◆ **Problem statement**
With the line that contains "further properties of the same code." as the final line, return every line from the start of the data below exactly.

Items from a dataset:
(** * Secure ledger of the Smart Traffic IoT system

    A shallow embedding of [backend.py] (the [AESCipher], [Block] and
    [Blockchain] classes and the choice of the route), of the session
    script [app.py] (driver response, dispatch of a transaction, mining,
    and the widgets of the ledger and rejected tabs) and of the plates,
    phone numbers and e-mail addresses of [generate_dataset.py], with the
    properties of the ledger specification stated over it, followed by
    further properties of the same code.

    The library calls of the program are modelled as well, so that its
    functions compute here what they compute in Python: [bytes.hex] and
    [bytes.fromhex] ([Hex]), UTF-8 ([Utf8]), [hashlib.sha256] ([Sha256]),
    [json.dumps] and [json.loads] ([Json]) and AES-GCM ([AesGcm]).  The
    program reaches the cipher through the interface [Cipher.AEAD], of
    which AES-GCM is the instance.

    Conventions.
    - A Python [str] is a Rocq [string]; its characters stand for the code
      points U+0000..U+00FF.  [bytes] are [list byte].
    - Python integers are [Z]; the words of SHA-256 and the bytes and
      blocks of AES-GCM are [N] with the wrap-around written out.
    - A call that can raise returns [Result]: [Ok v] or [Raise e].
    - The clock ([datetime.utcnow().isoformat()]), the random source
      ([os.urandom]) and the process environment ([os.getenv]) are inputs.
    - Floating point arithmetic is outside the embedding.  A finite
      floating point number that the program only compares is the
      rational number it denotes. *)

From Stdlib Require Import ZArith NArith QArith List Lia.
From Stdlib Require Import Strings.String Strings.Ascii Strings.Byte.
From Stdlib Require Import DecimalString DecimalN DecimalZ.
From stdpp Require Import base option list strings gmap.

Local Open Scope string_scope.
Local Open Scope list_scope.

(* ===================================================================== *)
(** ** Exceptions and results *)
(* ===================================================================== *)

(** The exceptions that the modelled code and the library calls it makes
    can raise.  [InvalidTag] is [cryptography.exceptions.InvalidTag]; it
    carries no message. *)
Inductive Exn : Type :=
  | ValueError (msg : string)
  | IndexError (msg : string)
  | InvalidTag
  | UnicodeDecodeError
  | JSONDecodeError.

Inductive Result (A : Type) : Type :=
  | Ok (a : A)
  | Raise (e : Exn).
Arguments Ok {A} a.
Arguments Raise {A} e.

Definition bind {A B : Type} (r : Result A) (k : A -> Result B) : Result B :=
  match r with
  | Ok a => k a
  | Raise e => Raise e
  end.

Notation "'let*' x ':=' r 'in' k" := (bind r (fun x => k))
  (at level 10, x pattern, r at level 100, k at level 200).


(* ===================================================================== *)
(** ** Hexadecimal text: [bytes.hex] and [bytes.fromhex] *)
(* ===================================================================== *)

Module Hex.

(** One lowercase hexadecimal digit, as [bytes.hex] prints it. *)
Definition digit (n : N) : ascii :=
  match n with
  | 0 => "0" | 1 => "1" | 2 => "2" | 3 => "3" | 4 => "4" | 5 => "5"
  | 6 => "6" | 7 => "7" | 8 => "8" | 9 => "9" | 10 => "a" | 11 => "b"
  | 12 => "c" | 13 => "d" | 14 => "e" | _ => "f"
  end%N%char.

(** Value of a hexadecimal digit in either case; [None] for any other
    character. *)
Definition value (c : ascii) : option N :=
  let n := N_of_ascii c in
  if (48 <=? n)%N && (n <=? 57)%N then Some (n - 48)%N
  else if (97 <=? n)%N && (n <=? 102)%N then Some (n - 87)%N
  else if (65 <=? n)%N && (n <=? 70)%N then Some (n - 55)%N
  else None.

(** [Py_ISSPACE]: tab, line feed, vertical tab, form feed, carriage
    return and space. *)
Definition is_space (c : ascii) : bool :=
  let n := N_of_ascii c in
  ((9 <=? n)%N && (n <=? 13)%N) || (n =? 32)%N.

Definition byte_of_N (n : N) : byte :=
  match Byte.of_N n with Some b => b | None => x00 end.

Fixpoint hex (bs : list byte) : string :=
  match bs with
  | [] => EmptyString
  | b :: bs' =>
      let n := Byte.to_N b in
      String (digit (n / 16)) (String (digit (n mod 16)) (hex bs'))
  end.

Definition string_of_N (n : N) : string :=
  NilZero.string_of_uint (N.to_uint n).

Definition fromhex_error (pos : N) : Exn :=
  ValueError
    ("non-hexadecimal number found in fromhex() arg at position "
       ++ string_of_N pos).

(** [bytes.fromhex]: white space is skipped before each pair of digits;
    the two digits of a pair are adjacent. *)
Fixpoint fromhex_at (pos : N) (s : string) : Result (list byte) :=
  match s with
  | EmptyString => Ok []
  | String c s1 =>
      if is_space c then fromhex_at (pos + 1) s1
      else
        match value c with
        | None => Raise (fromhex_error pos)
        | Some hi =>
            match s1 with
            | EmptyString => Raise (fromhex_error (pos + 1))
            | String d s2 =>
                match value d with
                | None => Raise (fromhex_error (pos + 1))
                | Some lo =>
                    let* rest := fromhex_at (pos + 2) s2 in
                    Ok (byte_of_N (16 * hi + lo) :: rest)
                end
            end
        end
  end.

(** The position of the first character that is not ASCII. *)
Fixpoint first_non_ascii (pos : N) (s : string) : option N :=
  match s with
  | EmptyString => None
  | String c s' =>
      if (128 <=? N_of_ascii c)%N then Some pos
      else first_non_ascii (pos + 1) s'
  end.

(** A string with a character outside ASCII is refused at that character,
    before any digit is read. *)
Definition fromhex (s : string) : Result (list byte) :=
  match first_non_ascii 0 s with
  | Some pos => Raise (fromhex_error pos)
  | None => fromhex_at 0 s
  end.

End Hex.

(* ===================================================================== *)
(** ** Byte strings *)
(* ===================================================================== *)

Module Bytes.

Definition xor_byte (a b : byte) : byte :=
  Hex.byte_of_N (N.lxor (Byte.to_N a) (Byte.to_N b)).

(** The byte with only bit [j] set, for [j] below 8. *)
Definition bit_mask (j : N) : byte := Hex.byte_of_N (2 ^ j).

(** [bs] with bit [j] of its byte number [i] flipped. *)
Definition flip_bit (i : nat) (j : N) (bs : list byte) : list byte :=
  match bs !! i with
  | Some b => <[i := xor_byte b (bit_mask j)]> bs
  | None => bs
  end.

Fixpoint eqb (a b : list byte) : bool :=
  match a, b with
  | [], [] => true
  | x :: a', y :: b' => Byte.eqb x y && eqb a' b'
  | _, _ => false
  end.

End Bytes.

(* ===================================================================== *)
(** ** UTF-8: [str.encode] and [bytes.decode] *)
(* ===================================================================== *)

Module Utf8.

Local Open Scope N_scope.

(** A code point below U+0080 is one byte; one in U+0080..U+00FF is a
    lead byte [0xC2] or [0xC3] and one continuation byte. *)
Definition encode_char (c : ascii) : list byte :=
  let n := N_of_ascii c in
  if n <? 128 then [Hex.byte_of_N n]
  else [Hex.byte_of_N (192 + n / 64); Hex.byte_of_N (128 + n mod 64)].

Fixpoint encode (s : string) : list byte :=
  match s with
  | EmptyString => []
  | String c s' => encode_char c ++ encode s'
  end.

(** [bytes.decode("utf-8")].  Ill-formed input raises
    [UnicodeDecodeError]; so does, in this embedding, a sequence that
    encodes a code point above U+00FF, which a [string] cannot hold. *)
Fixpoint decode (bs : list byte) : Result string :=
  match bs with
  | [] => Ok EmptyString
  | b :: bs1 =>
      let n := Byte.to_N b in
      if n <? 128 then
        let* s := decode bs1 in Ok (String (ascii_of_N n) s)
      else if (n =? 194) || (n =? 195) then
        match bs1 with
        | [] => Raise UnicodeDecodeError
        | b2 :: bs2 =>
            let m := Byte.to_N b2 in
            if (128 <=? m) && (m <? 192) then
              let* s := decode bs2 in
              Ok (String (ascii_of_N ((n - 192) * 64 + (m - 128))) s)
            else Raise UnicodeDecodeError
        end
      else Raise UnicodeDecodeError
  end.

End Utf8.

(* ===================================================================== *)
(** ** SHA-256 ([hashlib.sha256]) *)
(* ===================================================================== *)

Module Sha256.

Local Open Scope N_scope.

Definition wrap (x : N) : N := x mod 2 ^ 32.
Definition add (x y : N) : N := wrap (x + y).
Definition rotr (n x : N) : N :=
  N.lor (N.shiftr x n) (wrap (N.shiftl x (32 - n))).
Definition not32 (x : N) : N := N.lxor x (2 ^ 32 - 1).

Definition ch (x y z : N) : N := N.lxor (N.land x y) (N.land (not32 x) z).
Definition maj (x y z : N) : N :=
  N.lxor (N.lxor (N.land x y) (N.land x z)) (N.land y z).
Definition bsig0 (x : N) : N :=
  N.lxor (N.lxor (rotr 2 x) (rotr 13 x)) (rotr 22 x).
Definition bsig1 (x : N) : N :=
  N.lxor (N.lxor (rotr 6 x) (rotr 11 x)) (rotr 25 x).
Definition ssig0 (x : N) : N :=
  N.lxor (N.lxor (rotr 7 x) (rotr 18 x)) (N.shiftr x 3).
Definition ssig1 (x : N) : N :=
  N.lxor (N.lxor (rotr 17 x) (rotr 19 x)) (N.shiftr x 10).

(** Round constants: the first 32 bits of the fractional parts of the
    cube roots of the first 64 primes. *)
Definition round_constants : list N :=
  [1116352408; 1899447441; 3049323471; 3921009573;
   961987163; 1508970993; 2453635748; 2870763221;
   3624381080; 310598401; 607225278; 1426881987;
   1925078388; 2162078206; 2614888103; 3248222580;
   3835390401; 4022224774; 264347078; 604807628;
   770255983; 1249150122; 1555081692; 1996064986;
   2554220882; 2821834349; 2952996808; 3210313671;
   3336571891; 3584528711; 113926993; 338241895;
   666307205; 773529912; 1294757372; 1396182291;
   1695183700; 1986661051; 2177026350; 2456956037;
   2730485921; 2820302411; 3259730800; 3345764771;
   3516065817; 3600352804; 4094571909; 275423344;
   430227734; 506948616; 659060556; 883997877;
   958139571; 1322822218; 1537002063; 1747873779;
   1955562222; 2024104815; 2227730452; 2361852424;
   2428436474; 2756734187; 3204031479; 3329325298].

◆ **Output of the exercise**
(** * Secure ledger of the Smart Traffic IoT system

    A shallow embedding of [backend.py] (the [AESCipher], [Block] and
    [Blockchain] classes and the choice of the route), of the session
    script [app.py] (driver response, dispatch of a transaction, mining,
    and the widgets of the ledger and rejected tabs) and of the plates,
    phone numbers and e-mail addresses of [generate_dataset.py], with the
    properties of the ledger specification stated over it, followed by
    further properties of the same code.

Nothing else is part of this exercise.